Magnesium Compounds Increase Aquaporin-3 in Human Epidermal Keratinocyte HaCaT Cells

Abstract

Several studies have shown that magnesium can be a useful tool in preventing various skin disorders. However, the mechanism remains unclear. In this study, we analyzed the mechanism by which magnesium improves skin function, focusing on the water channel aquaporin-3 (AQP3), which is a cutaneous functional molecule. Magnesium compounds (magnesium acetate, magnesium chloride, magnesium sulfate, and magnesium lactate) were added to human epidermal keratinocyte HaCaT cells, and the mRNA and protein expression levels of AQP3 were analyzed. We also investigated the mechanism by which magnesium acetate regulates AQP3 expression. Several magnesium compounds were individually added to HaCaT cells, and 6 hours later, the AQP3 mRNA expression level in the treated cells was significantly increased compared to that in the control cells.
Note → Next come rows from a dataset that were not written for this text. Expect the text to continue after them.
Lemma timeline_covers_every_day_witness :
  exists items,
    buildGlobalTimeline hostUTC (snd (rebuild (Return [jan5File; jan1File; jan2File]) emptyService))
      (moment jan2) (moment jan1)
    = Return items /\
    flat_map daysOf items = seqZ 20089 5.
Proof.
  destruct (timeline_covers_every_day hostUTC [jan5File; jan1File; jan2File] emptyService
              (moment jan2) (moment jan1))
    as [first [rest [items [file [file' [front [tail [Hseq [Hrun [_ [_ [Hdays _]]]]]]]]]]]].
  - vm_compute. discriminate.
  - vm_compute. repeat constructor; simpl; intuition discriminate.
  - exists items. split; [exact Hrun |].
    vm_compute in Hseq. injection Hseq as <- <-. exact Hdays.
Defined.

(** C1 as stated fails: two notes of the same day are two note items.
    Handing out days from the first note's day runs one day past the last
    note's day, and the days the items stand for give that day twice. *)
Lemma timeline_same_day_counterexample :
  let items :=
    [note (moment_utc jan5) jan5a false false; note (moment_utc jan5) jan5b false false] in
  collect (timewalk twoOnJan5) chronological
  = [ObsidianFileWaypoint jan5a jan5; ObsidianFileWaypoint jan5b jan5] /\
  buildGlobalTimeline hostUTC twoOnJan5 (moment jan1) (moment jan1) = Return items /\
  dayOf (ObsidianFileWaypoint jan5a jan5) = 20093 /\
  assignFrom 20093 items = [20093; 20094] /\
  assignFrom 20093 items <> seqZ 20093 (20093 - 20093 + 1) /\
  flat_map daysOf items = [20093; 20093] /\
  ~ List.NoDup (flat_map daysOf items).
Proof.
  intros items. split; [reflexivity |]. split; [reflexivity |]. split; [reflexivity |].
  split; [reflexivity |]. split; [discriminate |]. split; [reflexivity |].
  intros Hnd. inversion Hnd as [| ? ? Hnotin _]; subst. apply Hnotin. left. reflexivity.
Qed.

Section Scenario.
Variable LocalTZA : Z -> bool -> Z.

Lemma three_files_listed files :
  Permutation files [jan1File; jan2File; jan5File] ->
  collect (timewalk (snd (rebuild (Return files) emptyService))) chronological
  = [ObsidianFileWaypoint jan1File jan1; ObsidianFileWaypoint jan2File jan2;
     ObsidianFileWaypoint jan5File jan5].
Proof.
  intros Hp.
  destruct (Permutation_vs_cons_inv (Permutation_sym (Permutation_sym Hp)))
    as [l1 [l2 ->]].
  apply Permutation_sym, Permutation_cons_app_inv, Permutation_sym in Hp.
  apply Permutation_sym, Permutation_length_2_inv in Hp.
  destruct l1 as [| a [| b [| c l1]]]; simpl in Hp;
    destruct Hp as [Hp | Hp]; inversion Hp; subst; reflexivity.
Qed.

(** C8.  For the graph [rebuild] makes of notes for 2025-01-01, 2025-01-02
    and 2025-01-05, in whatever order the vault lists them,
    [buildGlobalTimeline] with an active date that prints as 2025-01-02
    returns exactly four items in this order: the note of 2025-01-01, not
    active; the note of 2025-01-02, active; a gap dated 2025-01-03 of two
    days; the note of 2025-01-05, not active. *)
Theorem timeline_scenario files activeDate currentDate :
  Permutation files [jan1File; jan2File; jan5File] ->
  format_YYYY_MM_DD LocalTZA activeDate = YMD 2025 1 2 ->
  buildGlobalTimeline LocalTZA (snd (rebuild (Return files) emptyService))
    activeDate currentDate
  = Return
      [note (moment_utc jan1) jan1File false
         (bool_decide (YMD 2025 1 1 = format_YYYY_MM_DD LocalTZA currentDate));
       note (moment_utc jan2) jan2File true
         (bool_decide (YMD 2025 1 2 = format_YYYY_MM_DD LocalTZA currentDate));
       gap (moment_utc jan3) 2;
       note (moment_utc jan5) jan5File false
         (bool_decide (YMD 2025 1 5 = format_YYYY_MM_DD LocalTZA currentDate))] /\
  format_YYYY_MM_DD LocalTZA (moment_utc jan1) = YMD 2025 1 1 /\
  format_YYYY_MM_DD LocalTZA (moment_utc jan2) = YMD 2025 1 2 /\
  format_YYYY_MM_DD LocalTZA (moment_utc jan3) = YMD 2025 1 3 /\
  format_YYYY_MM_DD LocalTZA (moment_utc jan5) = YMD 2025 1 5.
Proof.
  intros Hp Hactive.
  assert (F1 : format_YYYY_MM_DD LocalTZA (moment_utc jan1) = YMD 2025 1 1) by reflexivity.
  assert (F2 : format_YYYY_MM_DD LocalTZA (moment_utc jan2) = YMD 2025 1 2) by reflexivity.
  assert (F3 : format_YYYY_MM_DD LocalTZA (moment_utc jan3) = YMD 2025 1 3) by reflexivity.
  assert (F5 : format_YYYY_MM_DD LocalTZA (moment_utc jan5) = YMD 2025 1 5) by reflexivity.
  split; [| auto].
  unfold buildGlobalTimeline, getTimewalk. rewrite (three_files_listed files Hp).
  rewrite timelineFrom_more, timelineFrom_more, timelineFrom_one.
  unfold noteOf. cbn [time bind]. rewrite F1, F2, F5, Hactive.
  reflexivity.
Qed.
End Scenario.

Lemma timeline_scenario_witness :
  buildGlobalTimeline hostUTC (snd (rebuild (Return [jan5File; jan1File; jan2File]) emptyService))
    (moment jan2) (moment jan5)
  = Return
      [note (moment_utc jan1) jan1File false false;
       note (moment_utc jan2) jan2File true false;
       gap (moment_utc jan3) 2;
       note (moment_utc jan5) jan5File false true].
Proof.
  destruct (timeline_scenario hostUTC [jan5File; jan1File; jan2File] (moment jan2) (moment jan5))
    as [Hrun _].
  - apply (Permutation_cons_app [jan1File; jan2File] [] jan5File).
    apply Permutation_refl.
  - reflexivity.
  - exact Hrun.
Defined.

(** * Further properties of the code *)

(** ** The calendar: [civil_from_days] is one-to-one *)

Section CalendarInjective.

Lemma yoeOf_bound doe : 0 <= doe < 146097 -> 0 <= yoeOf doe <= 399.
Proof. intros H. unfold yoeOf. Z.to_euclidean_division_equations; lia. Qed.

Lemma doyOf_bound doe : 0 <= doe < 146097 -> 0 <= doyOf doe <= 365.
Proof. intros H. unfold doyOf, yoeOf. Z.to_euclidean_division_equations; lia. Qed.

Lemma mpOf_bound doy : 0 <= doy <= 365 -> 0 <= mpOf doy <= 11.
Proof. intros H. unfold mpOf. Z.to_euclidean_division_equations; lia. Qed.

(** Two day numbers with the same civil date are the same day. *)
Lemma civil_from_days_inj n1 n2 :
  civil_from_days n1 = civil_from_days n2 -> n1 = n2.
Proof.
  rewrite !civil_from_days_stages. cbv zeta.
  pose proof (doeOf_bound n1) as B1. pose proof (doeOf_bound n2) as B2.
  pose proof (yoeOf_bound _ B1) as Y1. pose proof (yoeOf_bound _ B2) as Y2.
  pose proof (doyOf_bound _ B1) as D1. pose proof (doyOf_bound _ B2) as D2.
  pose proof (mpOf_bound _ D1) as M1. pose proof (mpOf_bound _ D2) as M2.
  pose proof (doeOf_eraOf n1) as E1. pose proof (doeOf_eraOf n2) as E2.
  intros H. injection H as Hy Hm Hd.
  assert (Hmp : mpOf (doyOf (doeOf n1)) = mpOf (doyOf (doeOf n2))).
  { destruct (Z.ltb_spec (mpOf (doyOf (doeOf n1))) 10),
             (Z.ltb_spec (mpOf (doyOf (doeOf n2))) 10); lia. }
  rewrite Hmp in *.
  assert (Hdoy : doyOf (doeOf n1) = doyOf (doeOf n2)) by lia.
  assert (Hye : yoeOf (doeOf n1) + eraOf n1 * 400 = yoeOf (doeOf n2) + eraOf n2 * 400) by lia.
  assert (Hera : eraOf n1 = eraOf n2) by lia.
  assert (Hyoe : yoeOf (doeOf n1) = yoeOf (doeOf n2)) by lia.
  assert (Hdoe : doeOf n1 = doeOf n2).
  { unfold doyOf in Hdoy. rewrite Hyoe in Hdoy. lia. }
  lia.
Qed.

End CalendarInjective.

(** ** [traverse]: what is visited, and in which order among equals *)

Section TraversalOrder.

Lemma visited_stable tw o t :
  Forall validTime (filtered tw o) ->
  List.filter (atTime t) (visited tw o) = List.filter (atTime t) (filtered tw o).
Proof.
  intros Hv. unfold visited, atTime. destruct (directionOf o).
  - pose proof (sort_stable (byTime past) (fun n => - timeOf n) (- t) _ (byTime_past _ Hv)) as H.
    rewrite !(List.filter_ext (fun n => timeOf n =? t) (fun n => - timeOf n =? - t)).
    + exact H.
    + intros n. destruct (Z.eqb_spec (timeOf n) t), (Z.eqb_spec (- timeOf n) (- t));
        lia || reflexivity.
    + intros n. destruct (Z.eqb_spec (timeOf n) t), (Z.eqb_spec (- timeOf n) (- t));
        lia || reflexivity.
  - apply (sort_stable (byTime future) timeOf t _ (byTime_future _ Hv)).
Qed.

(** X1.  [traverse] is stable in both directions: when every node that
    passes the filter has a time that is a number, the nodes of any one time
    are handed to the callback in the order of the pre-order flattening, with
    direction [past] as with direction [future]. *)
Theorem traverse_is_stable tw o t :
  Forall validTime (filtered tw o) ->
  List.filter (atTime t) (collect tw o) = List.filter (atTime t) (filtered tw o).
Proof. intros Hv. rewrite collect_visited. apply visited_stable, Hv. Qed.

(** X2.  [traverse] hands every node that passes the filter to the callback
    exactly once, whatever the times are: the calls are made on a
    rearrangement of the filtered flattening, and an array filled by the
    callback holds that rearrangement. *)
Theorem traverse_visits_each_once {S : Type} tw (callback : Waypoint -> S -> S) o s :
  exists order,
    Permutation order (filtered tw o) /\
    traverse tw callback o s = fold_left (fun acc node => callback node acc) order s /\
    collect tw o = order /\
    length order = length (filtered tw o).
Proof.
  exists (visited tw o). split; [apply sort_Permutation |]. split; [reflexivity |].
  split; [apply collect_visited |]. apply Permutation_length, sort_Permutation.
Qed.

End TraversalOrder.

Lemma traverse_is_stable_witness :
  List.filter (atTime 86400000) (collect nested (mkOptions (Some past) (Some leaves) None))
  = [leafAt "a" 86400000; leafAt "b" 86400000; leafAt "c" 86400000].
Proof.
  rewrite (traverse_is_stable nested (mkOptions (Some past) (Some leaves) None) 86400000).
  - reflexivity.
  - apply filtered_leaves_valid; reflexivity.
Defined.

(** ** Groups: their time and their children *)

Section GroupFacts.

Lemma fold_min_le others : forall first,
  fold_left Z.min others first <= first /\
  Forall (fun t => fold_left Z.min others first <= t) others /\
  (fold_left Z.min others first = first \/ In (fold_left Z.min others first) others).
Proof.
  induction others as [| x others IH]; intros first; simpl.
  - split; [lia |]. split; [constructor | left; reflexivity].
  - destruct (IH (Z.min first x)) as [Hle [Hall Hin]]. split; [lia |]. split.
    + constructor; [lia | exact Hall].
    + destruct Hin as [Heq | Hin]; [| right; right; exact Hin].
      destruct (Z.min_spec first x) as [[_ Hm] | [_ Hm]].
      * left. lia.
      * right. left. lia.
Qed.

(** X3.  The time of a group that was given no time of its own: the zero
    epoch when no child has a time that is a number, otherwise the earliest
    of the children's times that are numbers (a child with an invalid date
    is passed over).  A group that was given a time returns it. *)
Theorem group_time_is_earliest id childNodes :
  (childTimes childNodes = [] ->
   getTime (time (GroupWaypoint id childNodes None)) = Num 0) /\
  (childTimes childNodes <> [] ->
   exists earliest,
     getTime (time (GroupWaypoint id childNodes None)) = TimeClip (Num earliest) /\
     In earliest (childTimes childNodes) /\
     Forall (fun t => earliest <= t) (childTimes childNodes)) /\
  (forall groupTime, time (GroupWaypoint id childNodes (Some groupTime)) = groupTime).
Proof.
  unfold childTimes. split; [| split].
  - intros He. cbn [time]. destruct childNodes as [| c cs]; [reflexivity |].
    rewrite He. reflexivity.
  - intros Hne. cbn [time]. destruct childNodes as [| c cs]; [simpl in Hne; congruence |].
    destruct (dropNaN (List.map (fun c0 => getTime (time c0)) (c :: cs))) as [| t ts];
      [congruence |].
    exists (Math_min t ts). unfold Math_min.
    destruct (fold_min_le ts t) as [Hle [Hall Hin]].
    split; [reflexivity |]. split.
    + destruct Hin as [-> | Hin]; [left; reflexivity | right; exact Hin].
    + constructor; assumption.
  - reflexivity.
Qed.

Lemma dropNaN_app l1 l2 : dropNaN (l1 ++ l2) = dropNaN l1 ++ dropNaN l2.
Proof.
  induction l1 as [| [| t] l1 IH]; simpl; [reflexivity | exact IH | f_equal; exact IH].
Qed.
Among the magnesium compounds, magnesium acetate had a strong effect and markedly increased the AQP3 mRNA expression level by approximately 3.5 times and the protein expression level by approximately 3 times. Magnesium acetate also enhanced the phosphorylation of cAMP response element-binding protein (CREB), which is involved in AQP3 transcription. Furthermore, the increase in AQP3 expression levels induced by magnesium acetate was suppressed by treatment with the protein kinase A (PKA) inhibitor H-89. Magnesium compounds increased the expression level of AQP3 in epidermal keratinocytes and may have a skin-moisturizing effect. The magnesium-induced phosphorylation of CREB may be associated with the activation of the cAMP/PKA pathway. Overall, magnesium compounds may be useful for the prevention and treatment of age-associated xeroderma.